Just as a molecule can bind to an enzyme and inhibit the enzyme’s activity, so can some cellular chemicals act as activators. Instead of their binding to the enzyme “turning it off,” their binding to the enzyme “turns it on,” altering the enzyme’s shape or structure so that it can now catalyze a reaction.

Sometimes a cell produces a protein “word” that is misspelled—that is, the sequence of amino acids is incorrect. If an enzyme is altered even slightly, the active site may change and the enzyme will no longer function (FIGURE 2-44). Slightly modified, non-functioning enzymes are responsible for a large number of diseases and physiological problems (see Section 5-9). An example is the body’s inability to break down the amino acid phenylalanine (in a condition known as phenylketonuria).

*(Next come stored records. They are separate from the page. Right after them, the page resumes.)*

Lemma u16_range a b : 0 ≤ Z.lor (bz a) (Z.shiftl (bz b) 8) < 65536.
Proof. rewrite lor_byte by apply bz_range. pose proof (bz_range a). pose proof (bz_range b). lia. Qed.

(** What [open] does with the part of a token after a well-formed header. *)
Definition open_payload `{Crypto} (hdr rest : bytes) (signing_key : option bytes)
    (auth : AuthContext) : OpenResult :=
  match signing_key with
  | Some key =>
      match rest with
      | c :: rest =>
          if negb (bool_decide (c = kSealVersion)) then mkOpen None Invalid else
          match aead_open key rest (token_aad hdr auth) with
          | None => mkOpen None Invalid
          | Some opened => mkOpen (Some opened) NoError
          end
      | [] => mkOpen None Invalid
      end
  | None => mkOpen (Some rest) NoError
  end.

Lemma open_header `{Crypto} sealed fp anchor rest fp' cur key auth :
  length fp = kFingerprintLen → Z.of_nat (length anchor) ≤ 65535 →
  open (header sealed fp anchor ++ rest) fp' cur key auth =
    if negb (Bool.eqb (bool_decide (is_Some key)) sealed) then mkOpen None Invalid
    else if negb (bool_decide (fp = fp')) then mkOpen None Invalid
    else if negb (bool_decide (anchor = cur)) then mkOpen None SnapshotExpired
    else open_payload (header sealed fp anchor) rest key auth.
Proof.
  intros Hfp Han. pose proof (header_length sealed fp anchor Hfp) as Hlen.
  unfold open. set (tok := header sealed fp anchor ++ rest).
  assert (length tok = (kHeaderLen + length anchor + length rest)%nat) as Htok
    by (unfold tok; rewrite length_app; lia).
  assert (byte_at tok 0 = 1) as -> by done.
  assert (byte_at tok 1 = bz (zb (if sealed then 1 else 0))) as -> by done.
  destruct (flags_header sealed) as [Hf1 Hf2].
  change kFlagPayloadSealed with 1. rewrite Hf1, Hf2.
  set (alen := Z.to_nat _).
  assert (alen = length anchor) as ->.
  { unfold alen. cbn [byte_at]. unfold byte_at. cbn.
    rewrite (u16_read _ _ (Z.of_nat (length anchor))); [lia|lia|done]. }
  rewrite (proj2 (Nat.ltb_ge _ _)) by lia. rewrite (proj2 (Nat.ltb_ge _ _)) by lia.
  assert (take kFingerprintLen (drop 4 tok) = fp) as ->.
  { unfold tok, header. cbn [drop app put_u16_le]. rewrite <- app_assoc. by apply take_app_len. }
  assert (take (kHeaderLen + length anchor) tok = header sealed fp anchor) as ->
    by by apply take_app_len.
  assert (drop (kHeaderLen + length anchor) tok = rest) as -> by by apply drop_app_len.
  assert (take (length anchor) (drop kHeaderLen tok) = anchor) as ->.
  { unfold tok, header. cbn [drop app put_u16_le kHeaderLen Nat.add].
    rewrite <- app_assoc, drop_app_len by done. by apply take_app_len. }
  change (negb (1 =? kFormatVersion)) with false. change (negb (0 =? 0)) with false. cbv iota.
  destruct (negb (Bool.eqb _ _)); [done|]. destruct (negb (bool_decide (fp = fp'))); [done|].
  destruct (decide (anchor = cur)) as [->|Hne].
  - rewrite Nat.eqb_refl, !bool_decide_true by done. done.
  - rewrite (bool_decide_false (anchor = cur)) by done. by rewrite orb_true_r.
Qed.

One health issue influenced by enzyme function is the condition called lactose intolerance. Normally, during digestion, the lactose in milk is broken down into its component parts, glucose and galactose (see Figure 2-42). These simple sugars are then used for energy. But some people, when they become adults, are unable to break the bond linking the two simple sugars because they no longer produce the enzyme lactase that assists in this process. Consequently, any lactose in their diet passes through their stomach and small intestine undigested. Then, when it reaches the large intestine, bacteria living there consume the lactose. The problem is that, as the bacteria break down the lactose, they produce some carbon dioxide and other gases. These gases are trapped in the intestine and lead to severe discomfort. Interestingly, in regions of the world with long traditions of pastoralism (raising and consuming livestock), lactose intolerance is much rarer than in other parts of the world. Only about 10% of people from Denmark or Sweden have lactose intolerance, but among people from China, which has historically been largely non-pastoral, the vast majority of adults (more than 80% according to numerous published studies) are lactose intolerant.

The unpleasant symptoms of lactose intolerance can be avoided by not consuming milk, cheese, yogurt, ice cream, or any other dairy products, but they can also be avoided by taking a pill containing the enzyme lactase. It doesn’t matter how the enzyme gets into your digestive system; as long as it’s there, the lactose in the milk can be broken down.